Dr William Sargant – The Sex Magick and drug based practises of Aleister Crowley 01

Identifier

024331

Type of Spiritual Experience

Background

Dr William Sargant was born in Highgate, London, in 1907 and educated at Leys School and St John's College, Cambridge.  Up to 1972 he was Physician in Charge of the Department of Psychological Medicine at St Thomas's Hospital, London. He was Associate Secretary of the World Psychiatric Association and on the staff of the Maudsley Hospital, London for many years, He was also Registrar of the Royal Medico-Psychological Association, Rockefeller Fellow at Harvard University and Visiting Professor at Duke University. He was also the author of Battle for the Mind, and The Unquiet Mind.

A description of the experience

The Mind Possessed  - Dr William Sargant

Aleister Crowley, a highly intelligent and persistent seeker after the means by which man could make contact with the inhabitants of the spirit world, and command gods and devils to do his bidding, made a detailed study of Indian mysticism and tantric practices. He was a member of a number of secret societies, including the Golden Dawn, among whose distinguished members was W. B. Yeats.

Later, like others before him and since, he started to experiment with drugs to enable him to contact spirits more easily. From various psychedelic drugs he went on to 'hard' drugs like cocaine, and finally his writings became verbose and meaningless, as he mentally drifted further and further away from reality. His day-to-day diaries are a mine of information on a subject which it is difficult to obtain correct information about because the use of abnormal and normal sexual practices for religious and spiritual ends conflicts with conventional attitudes. These methods are therefore still invariably practised in secret.

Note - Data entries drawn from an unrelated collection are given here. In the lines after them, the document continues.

(* ===== verification/TlsChannel.v ===== *)
(** * One TLS session ([TlsChannel] of [pcc_gateway/tls.py])

    The state machine between the gateway and a provider's session: deadlines, the one SNI
    selection, the checks on what the provider returns, and the release of session and
    generation.  A method runs over the channel and the store of generations.  The
    theorems are in [TlsChannelSpec]. *)

From S2P Require Import Prelude PyStr Tls TlsGeneration.
#[local] Open Scope Z_scope.

Record tls_channel (Session : Type) := MkChannel {
  ch_provider : nat;
  fd : Z;
  generation : option nat;
  session : option Session;
  handshake_complete : bool;
  sni_selected : bool;
  ch_server_name : str;
  certificate_id : str;
  ch_alpn : str;
  peer_closed : bool;
  close_notify_started : bool;
  close_notify_complete : bool;
  failed : bool;
  released : bool;
  closed : bool;
  last_error : str;
  last_result : TlsResult;
}.
Arguments MkChannel {Session}.
Arguments ch_provider {Session}.
Arguments fd {Session}.
Arguments generation {Session}.
Arguments session {Session}.
Arguments handshake_complete {Session}.
Arguments sni_selected {Session}.
Arguments ch_server_name {Session}.
Arguments certificate_id {Session}.
Arguments ch_alpn {Session}.
Arguments peer_closed {Session}.
Arguments close_notify_started {Session}.
Arguments close_notify_complete {Session}.
Arguments failed {Session}.
Arguments released {Session}.
Arguments closed {Session}.
Arguments last_error {Session}.
Arguments last_result {Session}.

Module TlsChannel.
Section channel.
Context {Ctx Session W : Type} (prov : nat -> tls_provider Ctx Session W).
Abbreviation chan := (tls_channel Session).
Abbreviation store := (tls_store Ctx W).
Abbreviation CM := (M (chan * store)).

(** The assignments of the methods. *)
Definition set_last (r : TlsResult) (c : chan) : chan :=
  MkChannel (ch_provider c) (fd c) (generation c) (session c) (handshake_complete c) (sni_selected c)
    (ch_server_name c) (certificate_id c) (ch_alpn c) (peer_closed c) (close_notify_started c)
    (close_notify_complete c) (failed c || (status r =? TLS_ERROR)) (released c) (closed c) (error_name r) r.
Definition set_sni (name id : str) (c : chan) : chan :=
  MkChannel (ch_provider c) (fd c) (generation c) (session c) (handshake_complete c) true
    name id (ch_alpn c) (peer_closed c) (close_notify_started c)
    (close_notify_complete c) (failed c) (released c) (closed c) (last_error c) (last_result c).
Definition set_established (alpn : str) (c : chan) : chan :=
  MkChannel (ch_provider c) (fd c) (generation c) (session c) true (sni_selected c)
    (ch_server_name c) (certificate_id c) alpn (peer_closed c) (close_notify_started c)
    (close_notify_complete c) (failed c) (released c) (closed c) (last_error c) (last_result c).
Definition set_peer_closed (c : chan) : chan :=
  MkChannel (ch_provider c) (fd c) (generation c) (session c) (handshake_complete c) (sni_selected c)
    (ch_server_name c) (certificate_id c) (ch_alpn c) true (close_notify_started c)
    (close_notify_complete c) (failed c) (released c) (closed c) (last_error c) (last_result c).
Definition set_closing (c : chan) : chan :=
  MkChannel (ch_provider c) (fd c) (generation c) (session c) (handshake_complete c) (sni_selected c)
    (ch_server_name c) (certificate_id c) (ch_alpn c) (peer_closed c) true
    (close_notify_complete c) (failed c) (released c) (closed c) (last_error c) (last_result c).
Definition set_notified (c : chan) : chan :=
  MkChannel (ch_provider c) (fd c) (generation c) (session c) (handshake_complete c) (sni_selected c)
    (ch_server_name c) (certificate_id c) (ch_alpn c) (peer_closed c) (close_notify_started c)
    true (failed c) (released c) true (last_error c) (last_result c).
Definition set_released (c : chan) : chan :=
  MkChannel (ch_provider c) (fd c) None None (handshake_complete c) (sni_selected c)
    (ch_server_name c) (certificate_id c) (ch_alpn c) (peer_closed c) (close_notify_started c)
    (close_notify_complete c) (failed c) true true (last_error c) (last_result c).

Definition the_channel : CM chan := fun t => (Ok (fst t), t).
Definition upd (f : chan -> chan) : CM unit := modify (fun t => (f (fst t), snd t)).
Definition on_store {A} (m : M store A) : CM A := zoom snd (fun s t => (fst t, s)) m.
Definition on_provider {A} (m : M W A) : CM A := on_store (TlsGeneration.on_world m).

(** [TlsChannel(generation, fd, generation_retained)] *)
Definition init (g : nat) (fd : Z) (generation_retained : bool) : M store chan :=
  if fd <? 0 then raise (ValueError (py "TLS channel requires a nonnegative socket fd"))
  else
    (if generation_retained then ret tt else TlsGeneration.retain g) ;;!
    let! x := TlsGeneration.get_gen g in
    let! r := try_except
                (let! c := TlsGeneration.context g in
                 let! s := TlsGeneration.on_world (new_connection (prov (g_provider x)) c fd) in
                 ret (Ok s))
                (fun error => ret (Raise error)) in
    match r with
    | Raise _ =>
        TlsGeneration.release prov g ;;!
        raise (TlsProviderError (py "TLS provider connection creation failed"))
    | Ok None =>
        TlsGeneration.release prov g ;;!
        raise (TlsProviderError (py "TLS provider failed to create connection"))
    | Ok (Some s) =>
        ret (MkChannel (g_provider x) fd (Some g) (Some s) false false []
               (identifier (default_certificate (g_config x))) [] false false false false false false
               (py "none") (plain TLS_OK))
    end.

Definition remember (r : TlsResult) : CM TlsResult := upd (set_last r) ;;! ret r.
Definition provider_failure (detail : str) : CM TlsResult := remember (tls_error TLS_ERR_PROVIDER detail).
Definition contract_failure (detail : str) : CM TlsResult := remember (tls_error TLS_ERR_PROVIDER_CONTRACT detail).

(** [None]: go on. *)
Definition deadline (now_ms deadline_ms : Z) : CM (option TlsResult) :=
  if (now_ms <? 0) || (deadline_ms <=? 0) then
    let! r := remember (tls_error TLS_ERR_CONFIGURATION (py "invalid absolute deadline")) in ret (Some r)
  else if now_ms >=? deadline_ms then
    let! r := remember (tls_error TLS_ERR_DEADLINE (py "deadline expired")) in ret (Some r)
  else ret None.

(** [_call_result]: the call of a provider method. *)
Definition call_result (method_name : str) (call : tls_provider Ctx Session W -> M W (option TlsResult)) : CM TlsResult :=
  let! c := the_channel in
  let! r := try_except
              (let! r := on_provider (call (prov (ch_provider c))) in ret (Ok r))
              (fun error => ret (Raise error)) in
  match r with
  | Raise error => provider_failure (method_name ++ py ": " ++ exn_message error)
  | Ok None => contract_failure (method_name ++ py " returned a non-TlsResult")
  | Ok (Some r) => ret r
  end.

Definition known_status (s : Z) : bool :=
  (s =? TLS_OK) || (s =? TLS_WANT_READ) || (s =? TLS_WANT_WRITE) || (s =? TLS_CLOSED)
  || (s =? TLS_SELECT_SNI) || (s =? TLS_ERROR).

Definition validate_result (operation : str) (r : TlsResult) (limit : Z) : CM TlsResult :=
  if negb (known_status (status r))
  then contract_failure (operation ++ py " returned an unknown status")
  else if (status r =? TLS_SELECT_SNI) && negb (str_eqb operation (py "handshake"))
  then contract_failure (operation ++ py " requested SNI selection")
  else if (status r =? TLS_SELECT_SNI) && bool_decide (server_name r = [])
  then contract_failure (py "handshake requested empty SNI")
  else if negb (status r =? TLS_SELECT_SNI) && negb (bool_decide (server_name r = []))
  then contract_failure (operation ++ py " returned unexpected SNI")
  else if status r =? TLS_ERROR then
    if (error_code r <=? TLS_ERR_NONE) || (error_code r >? TLS_ERR_INTERNAL)
    then contract_failure (operation ++ py " returned invalid error code")
    else if negb (r_count r =? 0) then contract_failure (operation ++ py " error returned byte count")
    else remember r
  else if negb (error_code r =? TLS_ERR_NONE) then contract_failure (operation ++ py " mixed status and error")
  else if str_in operation [py "read"; py "write"] && (status r =? TLS_OK) then
    if (r_count r <=? 0) || (r_count r >? limit)
    then contract_failure (operation ++ py " returned invalid byte count")
    else remember r
  else if negb (r_count r =? 0) then contract_failure (operation ++ py " returned unexpected byte count")
  else remember r.

Definition preflight (now_ms deadline_ms : Z) : CM (option TlsResult) :=
  let! c := the_channel in
  if released c || negb (bool_decide (is_Some (session c))) then
    let! r := remember (plain TLS_CLOSED) in ret (Some r)
  else if failed c then ret (Some (last_result c))
  else if closed c then let! r := remember (plain TLS_CLOSED) in ret (Some r)
  else deadline now_ms deadline_ms.

(** The body of an operation, once the preflight lets it go on; [k] has the session. *)
Definition checked (now_ms deadline_ms : Z) (k : chan -> Session -> CM TlsResult) : CM TlsResult :=
  let! p := preflight now_ms deadline_ms in
  match p with
  | Some r => ret r
  | None =>
      let! c := the_channel in
      match session c with Some s => k c s | None => raise out_of_fuel end
  end.

(** A provider call whose result is validated, unless the call itself failed. *)
Definition called (operation : str) (call : tls_provider Ctx Session W -> M W (option TlsResult)) (limit : Z)
    (k : TlsResult -> CM TlsResult) : CM TlsResult :=
  let! r := call_result operation call in
  let! c := the_channel in
  if (status r =? TLS_ERROR) && failed c then ret r
  else
    let! r := validate_result operation r limit in
    k r.

Definition misuse (detail : str) : CM TlsResult := remember (tls_error TLS_ERR_CONFIGURATION detail).

(** The selection of a context for the name the client sent. *)
Definition select_sni (s : Session) (r : TlsResult) : CM TlsResult :=
  let! c := the_channel in
  if sni_selected c then contract_failure (py "provider requested SNI more than once")
  else
    match normalize_sni_name (server_name r) false with
    | Raise error =>
        if is_ValueError error then remember (tls_error TLS_ERR_PROTOCOL (exn_message error)) else raise error
    | Ok normalized =>
        match generation c with
        | None => raise out_of_fuel
        | Some g =>
            let! selected := on_store (TlsGeneration.select_context g normalized) in
            match selected with
            | None => remember (tls_error TLS_ERR_UNRECOGNIZED_NAME (py "SNI name is not configured"))
            | Some (context, id) =>
                called (py "set_server_context") (fun p => p_set_server_context p s context) 0 (fun selected =>
                  if negb (status selected =? TLS_OK)
                  then contract_failure (py "set_server_context must complete synchronously")
                  else
                    upd (set_sni normalized id) ;;!
                    remember (make_result TLS_SELECT_SNI 0 TLS_ERR_NONE [] normalized))
            end
        end
    end.

(** The end of a handshake: the protocol the provider negotiated. *)
Definition finish_handshake (s : Session) (r : TlsResult) : CM TlsResult :=
  let! c := the_channel in
  let! a := try_except
              (let! a := on_provider (p_selected_alpn (prov (ch_provider c)) s) in ret (Ok a))
              (fun error => ret (Raise error)) in
  match a with
  | Raise error => provider_failure (py "selected_alpn: " ++ exn_message error)
  | Ok None => contract_failure (py "selected_alpn returned a non-string")
  | Ok (Some alpn) =>
      match generation c with
      | None => raise out_of_fuel
      | Some g =>
          let! x := on_store (TlsGeneration.get_gen g) in
          if negb (bool_decide (alpn = [])) && negb (str_in alpn (cfg_alpn (g_config x)))
          then remember (tls_error TLS_ERR_ALPN (py "provider selected unconfigured ALPN"))
          else upd (set_established alpn) ;;! ret r
      end
  end.

Definition handshake (now_ms deadline_ms : Z) : CM TlsResult :=
  checked now_ms deadline_ms (fun c s =>
    if handshake_complete c then remember (plain TLS_OK)
    else
      called (py "handshake") (fun p => p_handshake p s) 0 (fun r =>
        if status r =? TLS_SELECT_SNI then select_sni s r
        else if status r =? TLS_OK then finish_handshake s r
        else if status r =? TLS_CLOSED then upd set_peer_closed ;;! ret r
        else ret r)).

(** [output] by its length; what the provider writes there is part of its world. *)
Definition read (output limit now_ms deadline_ms : Z) : CM TlsResult :=
  checked now_ms deadline_ms (fun c s =>
    if negb (handshake_complete c) then misuse (py "TLS read before handshake")
    else if (limit <=? 0) || (limit >? output) then misuse (py "invalid TLS read limit")
    else
      called (py "read") (fun p => p_read p s output limit) limit (fun r =>
        if status r =? TLS_CLOSED then upd set_peer_closed ;;! ret r else ret r)).

Definition write (data : bytes) (length now_ms deadline_ms : Z) : CM TlsResult :=
  checked now_ms deadline_ms (fun c s =>
    if negb (handshake_complete c) then misuse (py "TLS write before handshake")
    else if close_notify_started c then misuse (py "TLS write after close-notify")
    else if (length <=? 0) || (length >? len data) then misuse (py "invalid TLS write length")
    else called (py "write") (fun p => p_write p s data length) length ret).

Definition close_notify (now_ms deadline_ms : Z) : CM TlsResult :=
  checked now_ms deadline_ms (fun c s =>
    if negb (handshake_complete c) then misuse (py "close-notify before handshake")
    else if close_notify_complete c then remember (plain TLS_CLOSED)
    else
      upd set_closing ;;!
      called (py "close_notify") (fun p => p_close_notify p s) 0 (fun r =>
        if status r =? TLS_OK
        then contract_failure (py "close_notify must return WANT_READ, WANT_WRITE, CLOSED or ERROR")
        else if status r =? TLS_CLOSED then upd set_notified ;;! ret r
        else ret r)).

Definition cancel : CM TlsResult :=
  let! c := the_channel in
  if released c then remember (plain TLS_CLOSED)
  else remember (tls_error TLS_ERR_CANCELLED (py "TLS operation cancelled")).

(** [close]: the section under the close lock, then the session and the generation. *)
Definition close : CM TlsResult :=
  let! c := the_channel in
  if released c then ret (plain TLS_CLOSED)
  else
    upd set_released ;;!
    let! e1 := match session c with
               | Some s => attempt (on_provider (free_connection (prov (ch_provider c)) s))
               | None => ret None
               end in
    let! e2 := match generation c with
               | Some g => attempt (on_store (TlsGeneration.release prov g) ;;! ret tt)
               | None => ret None
               end in
    match first_of e1 e2 with
    | Some e => remember (tls_error TLS_ERR_PROVIDER (py "TLS cleanup failed: " ++ exn_message e))
    | None => remember (plain TLS_CLOSED)
    end.

End channel.
End TlsChannel.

In the early 1900s Crowley was already showing interest in mysticism and esoteric Eastern practices, and he travelled and studied in the Orient from I902 to 1906. He also claimed to have worked with Dr Henry Maudsley for some months and says in his diary for 1903:

‘Dr Maudsley, the greatest of living authorities on the brain, explained to me the physiological aspects of Dhyana (unity of subject –and object in meditation) as extreme activity of one part of the brain, extreme lassitude of the rest. He refused to localize the part. Indulgence in this practice (mystical trance) he regarded as dangerous, but declined to call the single experience pathological.'

Crowley proceeded to join the order of the Golden Dawn and later the Ordo Templi Orientis, a German occult society primarily concerned with sexual magic. He writes:

The art was communicated to me in June 1912 by the O.H.O. (the outer Head of the order, Theodor Reuss). It was practised in a desultory manner until Jan. 1st, 1914, when I made the experiment described elsewhere (a homosexual working in Paris with victor Neuburg). The knowledge thus gained enabled me to make further research-and produce certain results ... my bronchitis was cured in a day. I obtained money when needed. I obtained sex force and sex attraction . . . much of the great work done by me all this summer may be considered due entirely to this Act.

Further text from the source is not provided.